Director: Kihachi Okamoto. Screenplay: Shinobu Hashimoto. Photography: Hiroshi Murai. Music: Masaru Sato. Co-stars: So Yamamura, Takashi Shimura, Yuzo Kayama, Chishu Ryu, Koshiro Matsumoto.

On August 14, 1945 at a meeting of Japan's government leaders, the Emperor recommended acceptance of the Potsdam declaration and urged his ministers to surrender to the Allies. The cabinet had been sharply divided: some members saw the futility of continuing the war and pressed for a quick settlement; the other faction, primarily those allied with War Minister Korechika Anami, insisted that the nation fight to the finish. The Emperor's personal intervention ended debate and set in motion preparations for surrender. But a group of fanatical young army officers devoted to Anami attempt a coup d'etat and try to prevent the Emperor's broadcast of surrender. They fail, the nation surrenders, and General Anami commits suicide.

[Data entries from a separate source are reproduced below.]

(* ===== verification/History.v ===== *)
(** * The history of an address over a node's chain

    The index of addresses of a reachable node's store, read back as a list:
    the transactions of the chain that name the address, in chain order. *)

From Stdlib Require Import Sorting.Sorted.
From stdpp Require Import sorting.
From S2P Require Import Prelude External Hash Paths Smt SmtProps Merkle Genesis Account Block Queue Sorting Store StoreProps WrappedSpl Field PoolState PoolProcessor PoolService Mempool NodeBridge Executor NodeLedger Node NodeChain.

(** ** Maps built by insertion *)

Definition put {K V} `{Countable K} (t : gmap K V) (kv : K * V) : gmap K V := <[kv.1 := kv.2]> t.

Lemma put_all_lookup {K V} `{Countable K} (l : list (K * V)) :
  (∀ k v v', (k, v) ∈ l → (k, v') ∈ l → v = v') →
  ∀ k v, fold_left put l ∅ !! k = Some v ↔ (k, v) ∈ l.
Proof.
  induction l as [|[k0 v0] l IH] using rev_ind; intros Hfun k v.
  { cbn. rewrite lookup_empty. split; [done|by intros ?%not_elem_of_nil]. }
  assert (Hfun' : ∀ k v v', (k, v) ∈ l → (k, v') ∈ l → v = v').
  { intros k' v' v'' H1 H2. apply (Hfun k'); apply elem_of_app; by left. }
  rewrite fold_left_app. cbn [fold_left]. unfold put at 1. cbn [fst snd].
  rewrite elem_of_app, list_elem_of_singleton. destruct (decide (k0 = k)) as [->|Hne].
  - rewrite lookup_insert_eq. split; [intros [= ->]; by right|]. intros [Hin|[= ->]]; [|done]. f_equal.
    apply (Hfun k); apply elem_of_app; [right; by apply list_elem_of_singleton|by left].
  - rewrite lookup_insert_ne, IH by done. split; [by left|]. intros [|[= -> ->]]; done.
Qed.

Lemma enumerate_snoc {A} (l : list A) x : enumerate (l ++ [x]) = enumerate l ++ [(length l, x)].
Proof. unfold enumerate. rewrite imap_app. cbn. by rewrite Nat.add_0_r. Qed.

Lemma elem_of_enumerate {A} (l : list A) i x : (i, x) ∈ enumerate l ↔ l !! i = Some x.
Proof.
  unfold enumerate. rewrite elem_of_lookup_imap. split; [|eauto]. by intros (j & y & [= -> ->] & ?).
Qed.

Section History.
Context `{B3 : Blake3} `{ED : Ed25519} `{TX : SolanaTx}.
Context `{!Bincode BlockHeader} `{!Bincode VersionedTransaction} `{!Bincode Block}.
Context `{!Bincode TxLocator} `{!Bincode ExecutedTransactionMeta}.

(** ** Rows of an address *)

Section Rows.
Context (address : Pubkey).

Definition block_rows (s : Z) (txs : list VersionedTransaction) : list (Signature * Z * Z) :=
  omap (λ row, if decide (address ∈ static_account_keys row.2)
               then sig ← first_signature row.2; Some (sig, s, Z.of_nat row.1) else None)
    (enumerate txs).

Definition chain_rows (bs : list Block) : list (Signature * Z * Z) :=
  concat (imap (λ k b, block_rows (Z.of_nat k + 1) (transactions b)) bs).

(** The signatures of the chain's transactions that name the address. *)
Definition address_signatures (bs : list Block) : list Signature :=
  omap first_signature (filter (λ tx, address ∈ static_account_keys tx) (concat (transactions <$> bs))).

Lemma block_rows_snoc s txs tx :
  block_rows s (txs ++ [tx]) = block_rows s txs
    ++ match first_signature tx with
       | Some sig => if decide (address ∈ static_account_keys tx) then [(sig, s, Z.of_nat (length txs))] else []
       | None => []
       end.
Proof.
  unfold block_rows. rewrite enumerate_snoc, omap_app. f_equal. cbn.
  by destruct (decide _), (first_signature tx).
Qed.

Lemma chain_rows_snoc bs b :
  chain_rows (bs ++ [b]) = chain_rows bs ++ block_rows (Z.of_nat (length bs) + 1) (transactions b).
Proof.
  unfold chain_rows. rewrite imap_app, concat_app. cbn. by rewrite app_nil_r, Nat.add_0_r.
Qed.

Lemma block_rows_elem s txs sig s' i :
  (sig, s', i) ∈ block_rows s txs ↔
  s' = s ∧ 0 ≤ i ∧ ∃ tx, txs !! Z.to_nat i = Some tx ∧ address ∈ static_account_keys tx ∧ first_signature tx = Some sig.
Proof.
  unfold block_rows. rewrite list_elem_of_omap. split.
  - intros ([k tx] & Hin & H). apply elem_of_enumerate in Hin. cbn [fst snd] in H. case_decide; [|done].
    destruct (first_signature tx) as [x|] eqn:Hs; [|done]. injection H as -> -> <-.
    rewrite Nat2Z.id. split_and!; [done|lia|eauto].
  - intros (-> & Hi & tx & Htx & Ha & Hs). exists (Z.to_nat i, tx). split; [by apply elem_of_enumerate|].
    cbn [fst snd]. rewrite decide_True, Hs by done. cbn. by rewrite Z2Nat.id.
Qed.

Lemma chain_rows_elem bs sig s i :
  (sig, s, i) ∈ chain_rows bs ↔
  0 ≤ i ∧ ∃ b tx, blocks_at bs s = Some b ∧ transactions b !! Z.to_nat i = Some tx
    ∧ address ∈ static_account_keys tx ∧ first_signature tx = Some sig.
Proof.
  induction bs as [|b bs IH] using rev_ind.
  { cbn. split; [by intros ?%not_elem_of_nil|]. intros (_ & b & tx & Hb & _). unfold blocks_at in Hb.
    by case_decide. }
  rewrite chain_rows_snoc, elem_of_app, IH, block_rows_elem. split.
  - intros [(Hi & b' & tx & Hb & H)|(-> & Hi & tx & H)]; (split; [done|]).
    + exists b', tx. split; [|done]. rewrite blocks_at_snoc. case_decide as Hs; [|done].
      unfold blocks_at in Hb. case_decide; [|done]. apply lookup_lt_Some in Hb. lia.
    + exists b, tx. split; [|done]. by rewrite blocks_at_snoc, decide_True.
  - intros (Hi & b' & tx & Hb & H). rewrite blocks_at_snoc in Hb. case_decide as Hs.
    + injection Hb as <-. right. eauto.
    + left. eauto 10.
Qed.

Lemma block_rows_sorted s txs : StronglySorted newer (rev (block_rows s txs)).
Proof.
  induction txs as [|tx txs IH] using rev_ind; [constructor|]. rewrite block_rows_snoc, rev_app_distr.
  destruct (first_signature tx) as [sig|]; [|done]. case_decide; [|done]. cbn [rev app].
  constructor; [done|]. apply list.Forall_forall. intros [[sg s'] i] Hin.
  apply list_elem_of_In, in_rev, list_elem_of_In, block_rows_elem in Hin as (-> & Hi & tx' & Htx & _).
  apply lookup_lt_Some in Htx. unfold newer. cbn. lia.
Qed.

Lemma chain_rows_sorted bs : StronglySorted newer (rev (chain_rows bs)).
Proof.
  induction bs as [|b bs IH] using rev_ind; [constructor|]. rewrite chain_rows_snoc, rev_app_distr.
  apply StronglySorted_app. split_and!; [|apply block_rows_sorted|done].
  intros [[sg s] i] [[sg' s'] i'] H1 H2.
  apply list_elem_of_In, in_rev, list_elem_of_In, block_rows_elem in H1 as (-> & _).
  apply list_elem_of_In, in_rev, list_elem_of_In, chain_rows_elem in H2 as (_ & b' & tx & Hb & _).
  unfold blocks_at in Hb. case_decide; [|done]. apply lookup_lt_Some in Hb. unfold newer. cbn. lia.
Qed.

Lemma block_rows_signatures s txs :
  (block_rows s txs).*1.*1 = omap first_signature (filter (λ tx, address ∈ static_account_keys tx) txs).
Proof.
  induction txs as [|tx txs IH] using rev_ind; [done|].
  rewrite block_rows_snoc, list.filter_app, omap_app, !fmap_app, IH. f_equal.
  rewrite filter_cons. case_decide; cbn; by destruct (first_signature tx).
Qed.

Lemma chain_rows_signatures bs : (chain_rows bs).*1.*1 = address_signatures bs.
Proof.
  induction bs as [|b bs IH] using rev_ind; [done|].
  rewrite chain_rows_snoc, !fmap_app, IH, block_rows_signatures. unfold address_signatures.
  rewrite fmap_app, concat_app, list.filter_app, omap_app. cbn. by rewrite app_nil_r.
Qed.

End Rows.

(** ** The index of a chain's store *)

Definition tx_entries (s : Z) (row : nat * VersionedTransaction) : list (bytes * Signature) :=
  match first_signature row.2 with
  | Some sig => (λ a, (addr_sig_key a s (Z.of_nat row.1 mod 2 ^ 32), sig)) <$> static_account_keys row.2
  | None => []
  end.

Definition block_entries (b : Block) : list (bytes * Signature) :=
  concat (tx_entries (slot (header b)) <$> enumerate (transactions b)).

Lemma index_row_entries s t row : index_row s t row = fold_left put (tx_entries s row) t.
Proof.
  unfold index_row, tx_entries. destruct (first_signature row.2) as [sig|]; [|done].
  revert t. induction (static_account_keys row.2) as [|a l IH]; intros t; [done|]. cbn. apply IH.
Qed.

Lemma index_entries bs t : fold_left index_block bs t = fold_left put (concat (block_entries <$> bs)) t.
Proof.
  rewrite <- (fold_nested put block_entries). revert t.
  induction bs as [|b bs IH]; intros t; cbn [fold_left]; [done|]. rewrite IH. f_equal.
  unfold index_block, block_entries. rewrite <- (fold_nested put (tx_entries (slot (header b)))).
  generalize (enumerate (transactions b)) as l. intros l. revert t.
  induction l as [|row l IHl]; intros t; cbn [fold_left]; [done|]. by rewrite IHl, index_row_entries.
Qed.

(** The types of signatures and addresses. *)
Definition chain_typed (bs : list Block) : Prop :=
  Forall (λ b, Forall (λ tx, Forall (λ s, length s = 64%nat) (signatures tx)
                             ∧ Forall (λ a, length a = 32%nat) (static_account_keys tx)) (transactions b)) bs.

Context (g : GenesisConfig).

Lemma linked_slot bs : ∀ prev k i b, linked g prev k bs → bs !! i = Some b → slot (header b) = k + Z.of_nat i.
Proof.
  induction bs as [|b0 bs IH]; intros prev k [|i] b Hl Hi; [done|done|..]; destruct Hl as (Hs & _ & _ & Hl).
  - injection Hi as <-. lia.
  - rewrite (IH _ _ _ _ Hl Hi). lia.
Qed.

Section Index.
Context (st : Store) (bs : list Block) (Hsc : store_chain g st bs) (Hty : chain_typed bs).

(** Where a transaction of the chain is. *)
Record located (s i : Z) (tx : VersionedTransaction) : Prop := {
  lo_block : ∃ b, blocks_at bs s = Some b ∧ transactions b !! Z.to_nat i = Some tx;
  lo_slot : u64 s;
  lo_index : 0 ≤ i < u32_max;
  lo_keys : Forall (λ a, length a = 32%nat) (static_account_keys tx);
  lo_sigs : Forall (λ s, length s = 64%nat) (signatures tx);
}.

Lemma locate s i b tx : blocks_at bs s = Some b → 0 ≤ i → transactions b !! Z.to_nat i = Some tx → located s i tx.
Proof.
  intros Hb Hi Htx. pose proof (sc_len _ _ _ Hsc) as Hlen. pose proof (ci_blocks _ _ (sc_indexed _ _ _ Hsc)) as Hbl.
  unfold blocks_at in Hb. case_decide as Hs; [|done].
  pose proof (lookup_lt_Some _ _ _ Hb). pose proof (lookup_lt_Some _ _ _ Htx).
  rewrite list.Forall_forall in Hbl. destruct (Hbl b) as [Hl _]; [by eapply list_elem_of_lookup_2|].
  unfold chain_typed in Hty. rewrite list.Forall_forall in Hty. specialize (Hty b ltac:(by eapply list_elem_of_lookup_2)).
  rewrite list.Forall_forall in Hty. destruct (Hty tx) as [H1 H2]; [by eapply list_elem_of_lookup_2|].
  split; [|unfold u64; lia|lia|done|done]. exists b. split; [|done]. unfold blocks_at. by rewrite decide_True.
Qed.

Lemma entry_spec k sig :
  (k, sig) ∈ concat (block_entries <$> bs) ↔
  ∃ s i tx a, located s i tx ∧ a ∈ static_account_keys tx ∧ first_signature tx = Some sig ∧ k = addr_sig_key a s i.
Proof.
  rewrite list_elem_of_In, in_concat. split.
  - intros (l & Hl & Hk). apply list_elem_of_In, list_elem_of_fmap in Hl as (b & -> & Hb).
    unfold block_entries in Hk. apply in_concat in Hk as (l & Hl & Hk).
    apply list_elem_of_In, list_elem_of_fmap in Hl as ([i tx] & -> & Hrow). apply elem_of_enumerate in Hrow.
    apply list_elem_of_In in Hk. unfold tx_entries in Hk. cbn [fst snd] in Hk.
    destruct (first_signature tx) as [sg|] eqn:Hs; [|by apply not_elem_of_nil in Hk].
    apply list_elem_of_fmap in Hk as (a & [= -> ->] & Ha).
    apply list_elem_of_lookup in Hb as [j Hj].
    rewrite (linked_slot _ _ _ _ _ (sc_linked _ _ _ Hsc) Hj).
    assert (Hat : blocks_at bs (1 + Z.of_nat j) = Some b).
    { unfold blocks_at. rewrite decide_True by lia. rewrite <- Hj. f_equal. lia. }
    assert (Hloc : located (1 + Z.of_nat j) (Z.of_nat i) tx) by (eapply locate; [done|lia|by rewrite Nat2Z.id]).
    exists (1 + Z.of_nat j), (Z.of_nat i), tx, a. split_and!; [done|done|done|].
    rewrite Z.mod_small; [done|]. pose proof (lo_index _ _ _ Hloc). unfold u32_max in *. lia.
  - intros (s & i & tx & a & Hloc & Ha & Hs & ->). destruct (lo_block _ _ _ Hloc) as (b & Hb & Htx).
    exists (block_entries b). rewrite <- !list_elem_of_In. unfold blocks_at in Hb. case_decide as Hpos; [|done].
    split; [apply list_elem_of_fmap; exists b; split; [done|by eapply list_elem_of_lookup_2]|].
    apply list_elem_of_In, in_concat. exists (tx_entries (slot (header b)) (Z.to_nat i, tx)).
    rewrite <- !list_elem_of_In. split; [apply list_elem_of_fmap; exists (Z.to_nat i, tx); split; [done|by apply elem_of_enumerate]|].
    unfold tx_entries. cbn [fst snd]. rewrite Hs. apply list_elem_of_fmap. exists a. split; [|done].
    rewrite (linked_slot _ _ _ _ _ (sc_linked _ _ _ Hsc) Hb).
    pose proof (lo_index _ _ _ Hloc). rewrite Z2Nat.id by lia. rewrite Z.mod_small by (unfold u32_max in *; lia).
    do 2 f_equal; lia.
Qed.

Lemma located_unique s i tx tx' : located s i tx → located s i tx' → tx = tx'.
Proof. intros [(b & Hb & H) _ _ _ _] [(b' & Hb' & H') _ _ _ _]. congruence. Qed.

(** The entries of one transaction's position all carry its signature. *)
Lemma entries_functional k v v' :
  (k, v) ∈ concat (block_entries <$> bs) → (k, v') ∈ concat (block_entries <$> bs) → v = v'.
Proof.
  intros (s & i & tx & a & Hl & Ha & Hs & ->)%entry_spec (s' & i' & tx' & a' & Hl' & Ha' & Hs' & He)%entry_spec.
  pose proof (lo_keys _ _ _ Hl) as Hk. pose proof (lo_keys _ _ _ Hl') as Hk'. rewrite list.Forall_forall in Hk, Hk'.
  pose proof (lo_index _ _ _ Hl). pose proof (lo_index _ _ _ Hl').
  apply addr_sig_key_inj in He as (_ & <- & <-); [|by apply Hk|by apply Hk'|apply Hl|unfold u32; lia|apply Hl'|unfold u32; lia].
  rewrite (located_unique _ _ _ _ Hl Hl') in Hs. congruence.
Qed.

Lemma index_lookup k sig :
  t_addr_sigs st !! k = Some sig ↔
  ∃ s i tx a, located s i tx ∧ a ∈ static_account_keys tx ∧ first_signature tx = Some sig ∧ k = addr_sig_key a s i.
Proof.
  rewrite (ci_addrs _ _ (sc_indexed _ _ _ Hsc)), index_entries, put_all_lookup by apply entries_functional.
  apply entry_spec.
Qed.

Lemma chain_index_wf : index_wf st.
Proof.
  intros k sig (s & i & tx & a & Hl & Ha & Hs & ->)%index_lookup.
  pose proof (lo_keys _ _ _ Hl) as Hk. pose proof (lo_sigs _ _ _ Hl) as Hsg. pose proof (lo_index _ _ _ Hl).
  rewrite list.Forall_forall in Hk, Hsg. split.
  - apply Hsg. unfold first_signature in Hs. destruct (signatures tx) as [|x l]; [done|]. injection Hs as ->. left.
  - exists a, s, i. split_and!; [by apply Hk|apply Hl|unfold u32; lia|done].
Qed.

(** The index of an address holds exactly its rows. *)
Lemma index_rows address sig s i :
  length address = 32%nat →
  (sig, s, i) ∈ chain_rows address bs ↔
  u64 s ∧ u32 i ∧ (s, i) ≠ (u64_max, u32_max) ∧ t_addr_sigs st !! addr_sig_key address s i = Some sig.
Proof.
  intros Ha. rewrite chain_rows_elem, index_lookup. split.
  - intros (Hi & b & tx & Hb & Htx & Hin & Hs). pose proof (locate _ _ _ _ Hb Hi Htx) as Hl.
    pose proof (lo_index _ _ _ Hl). split_and!; [apply Hl|unfold u32; lia| |eauto 10]. intros [= _ ->]. lia.
  - intros (Hs & Hi & _ & s' & i' & tx & a & Hl & Hin & Hsg & He).
    pose proof (lo_keys _ _ _ Hl) as Hk. rewrite list.Forall_forall in Hk. pose proof (lo_index _ _ _ Hl).
    apply addr_sig_key_inj in He as (-> & -> & ->); [|done|by apply Hk|done|done|apply Hl|unfold u32; lia].
    split; [lia|]. destruct (lo_block _ _ _ Hl) as (b & Hb & Htx). eauto 10.
Qed.

Lemma indexed_found address s i sig :
  length address = 32%nat → u64 s → u32 i → t_addr_sigs st !! addr_sig_key address s i = Some sig →
  ∃ tx meta, get_transaction st sig = Ok (Some ({| loc_slot := s; loc_index := i |}, tx, meta)).
Proof.
  intros Ha Hs Hi (s' & i' & tx & a & Hl & Hin & Hsg & He)%index_lookup.
  pose proof (lo_keys _ _ _ Hl) as Hk. rewrite list.Forall_forall in Hk. pose proof (lo_index _ _ _ Hl).
  apply addr_sig_key_inj in He as (-> & -> & ->); [|done|by apply Hk|done|done|apply Hl|unfold u32; lia].
  destruct (lo_block _ _ _ Hl) as (b & Hb & Htx).
  destruct (ci_found _ _ (sc_indexed _ _ _ Hsc) _ _ _ _ _ Hb Htx Hsg) as [meta Hm].
  rewrite Z2Nat.id in Hm by lia. eauto.
Qed.
End Index.
End History.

This gripping account of a dramatic 24-hour struggle features Mifune as the adamant Anami. He is flanked by an all-star cast.

Oya's best-selling book and this film were part of a trend in the 60s toward detailed examination of some of the pivotal events of World War II. The similarity of Oya's title to that of the Oscar-winning 1962 John Wayne film about D-Day is not coincidental.